● **Exercise**: Each line below needs to be restated word for word.

● **Dataset excerpts**:
Definition write_size (parent_cluster entry_idx new_size : Z) (fs : Fat32FileSystem)
    : outcome Fat32FileSystem :=
  start_sector ← first_sector fs parent_cluster;
  b ← usize_mul entry_idx 32;
  byte_offset ← usize_add b 28;
  final_offset ← byte_position fs start_sector byte_offset;
  hi ← usize_add final_offset 4;
  d ← copy_into (disk fs) final_offset hi (u32_to_le new_size);
  Done (set_disk d fs).

Definition update_file_size (path : str) (new_size : Z) : method Fat32FileSystem unit :=
  let '(parent_path, filename) := split_path path in
  parent_cluster ← (λ fs,
    if is_empty parent_path || bool_decide (parent_path = lit "/") then Done (fs, Ok (root_cluster fs))
    else
      f ← parse_path fs parent_path None;
      Done (fs, Ok (default (root_cluster fs) (start_cluster <$> f))));
  short_name ← short_name_of filename;
  cluster_data ← reads (λ fs, read_cluster fs parent_cluster);
  entry_idx ← question (ok_or (find_chunk (λ e, sub 0 11 e = short_name) cluster_data)
                          (lit "Entrée introuvable pour mise à jour"));
  updates (write_size parent_cluster entry_idx new_size).

(** The bytes of a file's first cluster. *)
Definition write_data (cluster : Z) (data : list Z) (bytes_to_write : Z)
    (fs : Fat32FileSystem) : outcome Fat32FileSystem :=
  start_sector ← first_sector fs cluster;
  global_offset ← u32_mul start_sector (bytes_per_sector fs);
  hi ← usize_add global_offset bytes_to_write;
  src ← slice data 0 bytes_to_write;
  d ← copy_into (disk fs) global_offset hi src;
  Done (set_disk d fs).

Definition write_file (path : str) (data : list Z) : method Fat32FileSystem unit :=
  f ← reads (λ fs, parse_path fs path None);
  file_info ← question (ok_or f (lit "Fichier non trouvé"));
  if is_directory file_info then question (Err (lit "Impossible d'écrire dans un répertoire"))
  else
    cluster_size ← reads (λ fs, u32_mul (sectors_per_cluster fs) (bytes_per_sector fs));
    let bytes_to_write := Z.min (zlen data) cluster_size in
    _ ← updates (write_data (start_cluster file_info) data bytes_to_write);
    update_file_size path (as_u32 bytes_to_write).
End operations.

(** ** The primitives write where they mean to *)

(** The entry that a creation writes: name, attribute, zero stamps, cluster, zero size. *)
Definition entry_bytes (short_name : list Z) (attr cluster : Z) : list Z :=
  short_name ++ [attr] ++ replicate 8 0 ++ u16_to_le (Z.shiftr cluster 16)
  ++ replicate 4 0 ++ u16_to_le (Z.land cluster 0xFFFF) ++ replicate 4 0.

(** The first cluster of a new directory: the entries [.] and [..], then zeros. *)
Definition dot_entries (current_cluster parent_val : Z) : list Z :=
  entry_bytes (lit ".          ") 0x10 current_cluster
  ++ entry_bytes (lit "..         ") 0x10 parent_val.

Definition dir_cluster (fs : Fat32FileSystem) (current_cluster parent_cluster : Z) : list Z :=
  let parent_val := if parent_cluster =? root_cluster fs then 0 else parent_cluster in
  dot_entries current_cluster parent_val ++ replicate (Z.to_nat (cluster_size fs) - 64) 0.

Section primitives.
Context `{Profile} `{UnicodeCase} (fs : Fat32FileSystem) (n : Z) (V : volume fs n).

Lemma byte_position_ok c k : 2 <= c < n + 2 → 0 <= k < cluster_size fs →
  byte_position fs (data_sector fs + (c - 2) * sectors_per_cluster fs) k =
    Done (cluster_off fs c + k).
Proof.
  move=> Hc Hk. have ? := volume_sectors fs n V. have ? := cluster_sectors fs n V c Hc.
  have ? := cluster_off_bounds fs n V c Hc. have ? := data_in_disk fs n V.
  have ? := cluster_size_bounds fs n V. destruct V.
  have E := Z.div_mod k (bytes_per_sector fs) ltac:(lia).
  have ? := Z.mod_pos_bound k (bytes_per_sector fs) ltac:(lia).
  have ? : 0 <= k / bytes_per_sector fs by apply Z.div_pos; lia.
  set s := data_sector fs + _. set q := k / _ in E *.
  have Es : cluster_off fs c = s * bytes_per_sector fs by [].
  have ? : (s + q) * 1 <= (s + q) * bytes_per_sector fs
    by apply Z.mul_le_mono_nonneg_l; lia.
  rw /byte_position /as_u32 Z.mod_small; [lia|]. rw u_div_ok; [lia|].
  rw bind_Done u_rem_ok; [lia|]. rw bind_Done arith_ok; [lia|].
  rw bind_Done arith_ok; [lia|]. rw bind_Done arith_ok; [lia|]. f_equal. lia.
Qed.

● **Result of the task**:
Definition write_size (parent_cluster entry_idx new_size : Z) (fs : Fat32FileSystem)
    : outcome Fat32FileSystem :=
  start_sector ← first_sector fs parent_cluster;
  b ← usize_mul entry_idx 32;
  byte_offset ← usize_add b 28;
  final_offset ← byte_position fs start_sector byte_offset;
  hi ← usize_add final_offset 4;
  d ← copy_into (disk fs) final_offset hi (u32_to_le new_size);
  Done (set_disk d fs).

Definition update_file_size (path : str) (new_size : Z) : method Fat32FileSystem unit :=
  let '(parent_path, filename) := split_path path in
  parent_cluster ← (λ fs,
    if is_empty parent_path || bool_decide (parent_path = lit "/") then Done (fs, Ok (root_cluster fs))
    else
      f ← parse_path fs parent_path None;
      Done (fs, Ok (default (root_cluster fs) (start_cluster <$> f))));
  short_name ← short_name_of filename;
  cluster_data ← reads (λ fs, read_cluster fs parent_cluster);
  entry_idx ← question (ok_or (find_chunk (λ e, sub 0 11 e = short_name) cluster_data)
                          (lit "Entrée introuvable pour mise à jour"));
  updates (write_size parent_cluster entry_idx new_size).

(** The bytes of a file's first cluster. *)
Definition write_data (cluster : Z) (data : list Z) (bytes_to_write : Z)
    (fs : Fat32FileSystem) : outcome Fat32FileSystem :=
  start_sector ← first_sector fs cluster;
  global_offset ← u32_mul start_sector (bytes_per_sector fs);
  hi ← usize_add global_offset bytes_to_write;
  src ← slice data 0 bytes_to_write;
  d ← copy_into (disk fs) global_offset hi src;
  Done (set_disk d fs).

Definition write_file (path : str) (data : list Z) : method Fat32FileSystem unit :=
  f ← reads (λ fs, parse_path fs path None);
  file_info ← question (ok_or f (lit "Fichier non trouvé"));
  if is_directory file_info then question (Err (lit "Impossible d'écrire dans un répertoire"))
  else
    cluster_size ← reads (λ fs, u32_mul (sectors_per_cluster fs) (bytes_per_sector fs));
    let bytes_to_write := Z.min (zlen data) cluster_size in
    _ ← updates (write_data (start_cluster file_info) data bytes_to_write);
    update_file_size path (as_u32 bytes_to_write).
End operations.

(** ** The primitives write where they mean to *)

(** The entry that a creation writes: name, attribute, zero stamps, cluster, zero size. *)
Definition entry_bytes (short_name : list Z) (attr cluster : Z) : list Z :=
  short_name ++ [attr] ++ replicate 8 0 ++ u16_to_le (Z.shiftr cluster 16)
  ++ replicate 4 0 ++ u16_to_le (Z.land cluster 0xFFFF) ++ replicate 4 0.

(** The first cluster of a new directory: the entries [.] and [..], then zeros. *)
Definition dot_entries (current_cluster parent_val : Z) : list Z :=
  entry_bytes (lit ".          ") 0x10 current_cluster
  ++ entry_bytes (lit "..         ") 0x10 parent_val.

Definition dir_cluster (fs : Fat32FileSystem) (current_cluster parent_cluster : Z) : list Z :=
  let parent_val := if parent_cluster =? root_cluster fs then 0 else parent_cluster in
  dot_entries current_cluster parent_val ++ replicate (Z.to_nat (cluster_size fs) - 64) 0.

Section primitives.
Context `{Profile} `{UnicodeCase} (fs : Fat32FileSystem) (n : Z) (V : volume fs n).

Lemma byte_position_ok c k : 2 <= c < n + 2 → 0 <= k < cluster_size fs →
  byte_position fs (data_sector fs + (c - 2) * sectors_per_cluster fs) k =
    Done (cluster_off fs c + k).
Proof.
  move=> Hc Hk. have ? := volume_sectors fs n V. have ? := cluster_sectors fs n V c Hc.
  have ? := cluster_off_bounds fs n V c Hc. have ? := data_in_disk fs n V.
  have ? := cluster_size_bounds fs n V. destruct V.
  have E := Z.div_mod k (bytes_per_sector fs) ltac:(lia).
  have ? := Z.mod_pos_bound k (bytes_per_sector fs) ltac:(lia).
  have ? : 0 <= k / bytes_per_sector fs by apply Z.div_pos; lia.
  set s := data_sector fs + _. set q := k / _ in E *.
  have Es : cluster_off fs c = s * bytes_per_sector fs by [].
  have ? : (s + q) * 1 <= (s + q) * bytes_per_sector fs
    by apply Z.mul_le_mono_nonneg_l; lia.
  rw /byte_position /as_u32 Z.mod_small; [lia|]. rw u_div_ok; [lia|].
  rw bind_Done u_rem_ok; [lia|]. rw bind_Done arith_ok; [lia|].
  rw bind_Done arith_ok; [lia|]. rw bind_Done arith_ok; [lia|]. f_equal. lia.
Qed.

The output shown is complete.